Sterling Partners hails from Chicago, where they first opened their doors in 1983. By 2015, the Sterling Partners Opportunity Fund was established between Sterling and Strada Education Network.
Here’s an overview of their website.
The homepage of Sterling’s website greets you with a photo of a cityscape and several related links to the business Sterling conducts. These links are in a large, bold, white text that stands out against the complex image.
You could navigate your way from one part of Sterling’s website to another by clicking, or you can start on their homepage and scroll from there.
As you do, you’ll see each page, including what the private equity firm looks for, their team, news, and their contact information.
Vista Equity Partners boasts more than two decades of experience in enterprise software investing. Their capital commitments are somewhere in the ballpark of $57 billion. Here’s a closer look at their website.
You needn’t go off Vista Equity Partners’ homepage to see a slew of conversion elements. At the bottom of their page is a social link to the company’s LinkedIn profile. You can also sign up for the mailing list on the homepage.
A that’s two and a half minutes long and features stunning visuals while providing a glimpse into Vista’s potential as a partner.
Like several of the private equity investment firm websites we’ve covered, it’s possible to scroll through the entirety of Vista’s website without leaving the homepage.
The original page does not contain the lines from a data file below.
(** C7, as the code has it. When the input has a data row, with a cell
    for every column of the header, and two columns of the header have
    one and the same normalised name, which contains "Date", the record
    parser fails with the error of the date columns, in whatever order the
    map is visited, and no output is written. When the header has exactly
    one column whose normalised name contains "Date" and the parser
    succeeds, the cell of that column is the date of the debate of every
    data row. *)
Theorem C7_date_column :
  (forall (oi : RangeOrder (string * list nat)) (os : RangeOrder string)
          (header debateData : list string) (rows : list (list string))
          (j1 j2 : nat) (h1 h2 : string),
      j1 <> j2 ->
      header !! j1 = Some h1 -> header !! j2 = Some h2 ->
      sanitizeColumnName h1 = sanitizeColumnName h2 ->
      Contains (sanitizeColumnName h1) "Date" = true ->
      (length header <= length debateData)%nat ->
      parseCsvData oi (header :: debateData :: rows) = Err DateColumnError
      /\ main oi os (header :: debateData :: rows) = None)
  /\ (forall (oi : RangeOrder (string * list nat)) (header : list string)
             (rows : list (list string)) (debates : list Debate) (k : nat) (hk : string),
         header !! k = Some hk ->
         (forall j h, header !! j = Some h ->
                      (Contains (sanitizeColumnName h) "Date" = true <-> j = k)) ->
         parseCsvData oi (header :: rows) = Ok debates ->
         Forall2 (fun debateData debate => debateData !! k = Some (Date debate))
                 rows debates).
Proof.
  split.
  - intros oi os header debateData rows j1 j2 h1 h2 Hne H1 H2 Hsame Hdate Hlen.
    assert (Hp : parseCsvData oi (header :: debateData :: rows) = Err DateColumnError).
    { unfold parseCsvData. cbn [parseRows].
      pose proof (indexMap_inRange oi 0 header debateData Hlen) as Hr.
      pose proof (indexMap_nonEmpty oi 0 header) as Hn.
      pose proof (dateClash_indexMap oi 0 header j1 j2 h1 h2 Hne H1 H2 Hsame Hdate) as Hc.
      destruct (parseEntries_total _ _ Hr Hn {| Date := ""; Candidates := [] |}) as [HE _].
      rewrite (HE Hc). reflexivity. }
    split; [exact Hp|]. unfold main, pipeline. rewrite Hp. reflexivity.
  - intros oi header rows debates k hk Hk Huniq H.
    apply parseCsvData_Ok in H as (header' & rows' & [= <- <-] & Hf).
    eapply Forall2_impl; [exact Hf|]. cbn.
    intros debateData debate [n Hn].
    apply parseEntries_Ok in Hn as (Hr & _ & HD & _). cbn [Date] in HD.
    unfold dateOf in HD. rewrite (dateEntries_unique oi n header k hk Hk Huniq) in HD.
    cbn in HD.
    assert (Hlt : (k < length debateData)%nat).
    { apply inRange_indexMap in Hr. apply lookup_lt_Some in Hk. lia. }
    apply lookup_lt_is_Some in Hlt as [cell Hcell].
    rewrite Hcell in HD. cbn in HD. rewrite HD. exact Hcell.
Qed.

Lemma C7_date_column_witness :
  parseCsvData inOrder [["Date"; "Date [1]"; "A"]; ["d1"; "d2"; "Tax"]]
  = Err DateColumnError
  /\ main inOrder inOrder [["Date"; "Date [1]"; "A"]; ["d1"; "d2"; "Tax"]] = None
  /\ Forall2 (fun debateData debate => debateData !! 0%nat = Some (Date debate))
             [["2020-01-01"; "Tax, Jobs"; "Jobs"]] exampleDebates.
Proof.
  split; [|split].
  - apply (proj1 C7_date_column inOrder inOrder ["Date"; "Date [1]"; "A"]
             ["d1"; "d2"; "Tax"] [] 0%nat 1%nat "Date" "Date [1]");
      [lia | reflexivity | reflexivity | reflexivity | reflexivity | cbn; lia].
  - apply (proj1 C7_date_column inOrder inOrder ["Date"; "Date [1]"; "A"]
             ["d1"; "d2"; "Tax"] [] 0%nat 1%nat "Date" "Date [1]");
      [lia | reflexivity | reflexivity | reflexivity | reflexivity | cbn; lia].
  - apply (proj2 C7_date_column inOrder ["Date"; "A [1]"; "A [2]"]
             [["2020-01-01"; "Tax, Jobs"; "Jobs"]] exampleDebates 0%nat "Date").
    + reflexivity.
    + intros [|[|[|j]]] h Hh; cbn in Hh; try discriminate;
        injection Hh as <-; split; intros H; try reflexivity;
        try discriminate H; vm_compute in H; discriminate H.
    + vm_compute. reflexivity.
Defined.

(** C7, as stated, fails: the file that has only the header Date,
    Date [1] has two columns whose normalised name is "Date"; the parser
    returns no error, and the output is written. *)
Lemma C7_counterexample :
  sanitizeColumnName "Date" = "Date"
  /\ sanitizeColumnName "Date [1]" = "Date"
  /\ Contains "Date" "Date" = true
  /\ parseCsvData inOrder [["Date"; "Date [1]"]] = Ok []
  /\ parseCsvData reversed [["Date"; "Date [1]"]] = Ok []
  /\ main inOrder inOrder [["Date"; "Date [1]"]] = Some [["Date"; "Candidate"]; [""; "Total"]].
Proof.
  split; [vm_compute; reflexivity|].
  split; [vm_compute; reflexivity|].
  split; [vm_compute; reflexivity|].
  split; [vm_compute; reflexivity|].
  split; vm_compute; reflexivity.
Qed.

(** ** The order of the map visits *)

Lemma short_Permutation_eq {A} (l1 l2 : list A) :
  (length l1 <= 1)%nat -> l1 ≡ₚ l2 -> l1 = l2.
Proof.
  intros Hlen Hp. destruct l1 as [|a [|b l1]]; cbn in Hlen; [| |lia].
  - apply Permutation_nil_l. exact Hp.
  - apply Permutation_singleton_l. exact Hp.
Qed.

Lemma NoDup_all_equal {A} (l : list A) :
  NoDup l -> (forall x y, x ∈ l -> y ∈ l -> x = y) -> (length l <= 1)%nat.
Proof.
  intros Hnd Heq. destruct l as [|a [|b l]]; cbn; [lia | lia |].
  exfalso. apply NoDup_cons in Hnd as [Hna _]. apply Hna.
  rewrite (Heq a b); [left | left | right; left].
Qed.

Lemma dateEntries_short (o : RangeOrder (string * list nat)) (k : nat)
    (header : list string) :
  uniqueDateName header ->
  (length (filter (fun entry => isDateEntry entry = true)
                  (visit o k (map_to_list (indexColumns 0 header ∅)))) <= 1)%nat.
Proof.
  intros Huniq. apply NoDup_all_equal.
  - apply NoDup_filter. rewrite visit_perm. apply NoDup_map_to_list.
  - assert (Hcol : forall key index,
               (key, index) ∈ visit o k (map_to_list (indexColumns 0 header ∅)) ->
               index = positions key 0 header
               /\ exists h, h ∈ header /\ sanitizeColumnName h = key).
    { intros key index [Hp Hne]%elem_of_visit_indexMap. cbn in Hp, Hne.
      split; [exact Hp|]. rewrite Hp in Hne.
      destruct (positions key 0 header) as [|j ps] eqn:E; [congruence|].
      assert (Hj : j ∈ positions key 0 header) by (rewrite E; left).
      apply elem_of_positions in Hj as (h & Hh & Hn).
      exists h. split; [eapply list_elem_of_lookup_2; exact Hh | exact Hn]. }
    intros [key1 index1] [key2 index2].
    rewrite !list_elem_of_filter. unfold isDateEntry. cbn.
    intros [Hd1 He1] [Hd2 He2].
    apply Hcol in He1 as (-> & h1 & Hh1 & <-).
    apply Hcol in He2 as (-> & h2 & Hh2 & <-).
    rewrite (Huniq h1 h2) by assumption. reflexivity.
Qed.

(** The debate of a row under two orders of the visit: the candidates are
    the same, in some order, and so is the date when the date-bearing
    columns have one name. *)
Lemma parseEntries_candidates (entries entries' : list (string * list nat))
    (debateData : list string) (d0 d d' : Debate) :
  entries ≡ₚ entries' ->
  parseEntries entries debateData d0 = Ok d ->
  parseEntries entries' debateData d0 = Ok d' ->
  Candidates d ≡ₚ Candidates d'.
Proof.
  intros Hp (_ & _ & _ & HC)%parseEntries_Ok (_ & _ & _ & HC')%parseEntries_Ok.
  rewrite HC, HC'. apply Permutation_app_head, Permutation_map.
  rewrite Hp. reflexivity.
Qed.

Lemma parseEntries_visits (o o' : RangeOrder (string * list nat)) (k k' : nat)
    (header debateData : list string) (d0 d d' : Debate) :
  uniqueDateName header ->
  parseEntries (visit o k (map_to_list (indexColumns 0 header ∅))) debateData d0 = Ok d ->
  parseEntries (visit o' k' (map_to_list (indexColumns 0 header ∅))) debateData d0 = Ok d' ->
  sameDebate d d'.
Proof.
  intros Huniq H H'.
  assert (Hp : visit o k (map_to_list (indexColumns 0 header ∅))
               ≡ₚ visit o' k' (map_to_list (indexColumns 0 header ∅)))
    by (rewrite !visit_perm; reflexivity).
  split; [|eapply parseEntries_candidates; eassumption].
  apply parseEntries_Ok in H as (_ & _ & HD & _).
  apply parseEntries_Ok in H' as (_ & _ & HD' & _).
  rewrite HD, HD'. unfold dateOf.
  rewrite (short_Permutation_eq
             (filter (fun entry => isDateEntry entry = true)
                     (visit o k (map_to_list (indexColumns 0 header ∅))))
             (filter (fun entry => isDateEntry entry = true)
                     (visit o' k' (map_to_list (indexColumns 0 header ∅)))));
    [reflexivity | |].
  - apply dateEntries_short. exact Huniq.
  - rewrite Hp. reflexivity.
Qed.

Lemma parseCsvData_visits (o o' : RangeOrder (string * list nat))
    (header : list string) (rows : list (list string)) (debates debates' : list Debate) :
  uniqueDateName header ->
  parseCsvData o (header :: rows) = Ok debates ->
  parseCsvData o' (header :: rows) = Ok debates' ->
  Forall2 sameDebate debates debates' /\ length debates = length rows.
Proof.
  intros Huniq H H'.
  apply parseCsvData_Ok in H as (? & ? & [= <- <-] & Hf).
  apply parseCsvData_Ok in H' as (? & ? & [= <- <-] & Hf').
  split; [|symmetry; eapply Forall2_length; exact Hf].
  revert debates' Hf'. induction Hf as [|row d rows ds [k Hk] _ IH]; intros debates' Hf'.
  - inversion Hf'. constructor.
  - inversion Hf' as [|? d' ? ds' [k' Hk'] Hrest]; subst.
    constructor; [|apply IH; exact Hrest].
    eapply parseEntries_visits; eassumption.
Qed.

(** The table builder on debates that are the same up to the order of
    their candidates. *)
Lemma sameDebate_collectIssues (debates debates' : list Debate) :
  Forall2 sameDebate debates debates' ->
  collectIssues debates = collectIssues debates'.
Proof.
  intros Hf. apply set_eq. intros i. rewrite !elem_of_collectIssues. split.
  - intros (d & c & Hd & Hc & Hi).
    apply list_elem_of_lookup in Hd as [n Hn].
    destruct (Forall2_lookup_l _ _ _ _ _ Hf Hn) as (d' & Hn' & [_ Hp]).
    exists d', c. split; [eapply list_elem_of_lookup_2; exact Hn'|].
    split; [rewrite <- Hp; exact Hc | exact Hi].
  - intros (d' & c & Hd & Hc & Hi).
    apply list_elem_of_lookup in Hd as [n Hn].
    destruct (Forall2_lookup_r _ _ _ _ _ Hf Hn) as (d & Hn' & [_ Hp]).
    exists d, c. split; [eapply list_elem_of_lookup_2; exact Hn'|].
    split; [rewrite Hp; exact Hc | exact Hi].
Qed.

Lemma headerOf_collectIssues (o o' : RangeOrder string) (debates debates' : list Debate) :
  collectIssues debates = collectIssues debates' ->
  headerOf o debates = headerOf o' debates'.
Proof.
  intros He. unfold headerOf. f_equal. apply sortReverse_unique.
  rewrite !getIssues_perm, He. reflexivity.
Qed.

Lemma sameDebate_blockOf (header : list string) (d d' : Debate) :
  sameDebate d d' -> blockOf header d ≡ₚ blockOf header d'.
Proof.
  intros [HD HC]. unfold blockOf. rewrite HC.
  erewrite map_ext; [reflexivity|].
  intros c. apply map_ext. intros h. unfold cellOf. rewrite HD. reflexivity.
Qed.

Lemma concat_Permutation {A} (blocks blocks' : list (list A)) :
  Forall2 Permutation blocks blocks' -> concat blocks ≡ₚ concat blocks'.
Proof.
  induction 1 as [|b b' bs bs' Hb _ IH]; cbn [concat]; [reflexivity|].
  rewrite Hb, IH. reflexivity.
Qed.

Lemma mapM_omap {A B} (f : A -> option B) (l : list A) (k : list B) :
  mapM f l = Some k -> omap f l = k.
Proof.
  revert k. induction l as [|x l IH]; intros k; cbn.
  - intros [= <-]. reflexivity.
  - destruct (f x) as [y|]; cbn; [|intros [=]].
    destruct (mapM f l) as [k'|]; cbn; [|intros [=]].
    intros [= <-]. rewrite (IH k' eq_refl). reflexivity.
Qed.

Lemma columnValues_Permutation (rows rows' : list (list string)) (colNum : nat)
    (vals vals' : list Z) :
  rows ≡ₚ rows' ->
  columnValues rows colNum = Some vals ->
  columnValues rows' colNum = Some vals' ->
  vals ≡ₚ vals'.
Proof.
  unfold columnValues. intros Hp H H'.
  apply mapM_omap in H as <-. apply mapM_omap in H' as <-.
  rewrite Hp. reflexivity.
Qed.

Lemma sumZ_Permutation (vals vals' : list Z) : vals ≡ₚ vals' -> sumZ vals = sumZ vals'.
Proof.
  induction 1 as [|v l l' _ IH|v w l|l l' l'' _ IH1 _ IH2];
    rewrite ?sumZ_cons; [reflexivity | lia | lia | congruence].
Qed.

Lemma sameDebate_blocks (header : list string) (debates debates' : list Debate) :
  Forall2 sameDebate debates debates' ->
  Forall2 Permutation (map (blockOf header) debates) (map (blockOf header) debates').
Proof.
  induction 1 as [|d d' ds ds' Hd _ IH]; cbn [map].
  - constructor.
  - constructor; [apply sameDebate_blockOf; exact Hd | exact IH].
Qed.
As you scroll, the top menu items vanish, although you can always click a sidebar (denoted as three teal lines) to the right of the page to bring the menu back at any time.
Alpine Investors is a San Francisco private equity firm that follows a philosophy called PeopleFirst. This keeps their focus on the people side of the business as much as the financial side. Let’s see how this philosophy is reflected on their website.
The first thing you notice about Alpine Investor’s private equity website design is that they go big. Like, huge. Not only with the images, but with the text as well, which is oversized to the point where you can’t miss it.
You can see an example on their homepage above, but Alpine doesn’t stop there.
Their about page has the same style, with oversized text highlighting Alpine’s greatest successes.
The largeness of Alpine Investors website makes the navigation links apparent. The about, team, and portfolio pages are right at the top of the page and in big enough type that you can easily click them.
Due to their design choices, Alpine Investors’ website gives you a different user experience than most we’ve talked about. That alone makes this private equity firm stand out, and it’s mostly for making a brave font choice on their site.
The last private equity firm we want to cover is Audax Private Equity, which was founded in 1999 and today is based in both San Francisco and Boston.
If you’re contemplating doing business with Audax, you can download their fact sheet right on their homepage. This gives you an overview of the company with more charts, figures, and numbers.
Audax’s site is laden with images, but it’s the charts and graphs that are really worth discussing. These show the firm’s growth over time, including areas like market growth, people and systems, revenue acceleration, and add-on acquisitions.
In the image you see above, that’s an overview of Audax’s market growth, which has exceeded $6 billion.
Some companies are shy about sharing their numbers, but not Audax Private Equity.
They lay out this information on the table like a poker player with a good hand. This should inspire confidence in all the partners and even potential partners of Audax.
A private equity firm’s website design is a valuable opportunity to educate and intrigue visitors, encouraging them to reach out and possibly start business dealings. With so many firms coming up all the time, it’s important to focus on showcasing dynamism, engagement, and expertise on the website, such as in the 10 examples above.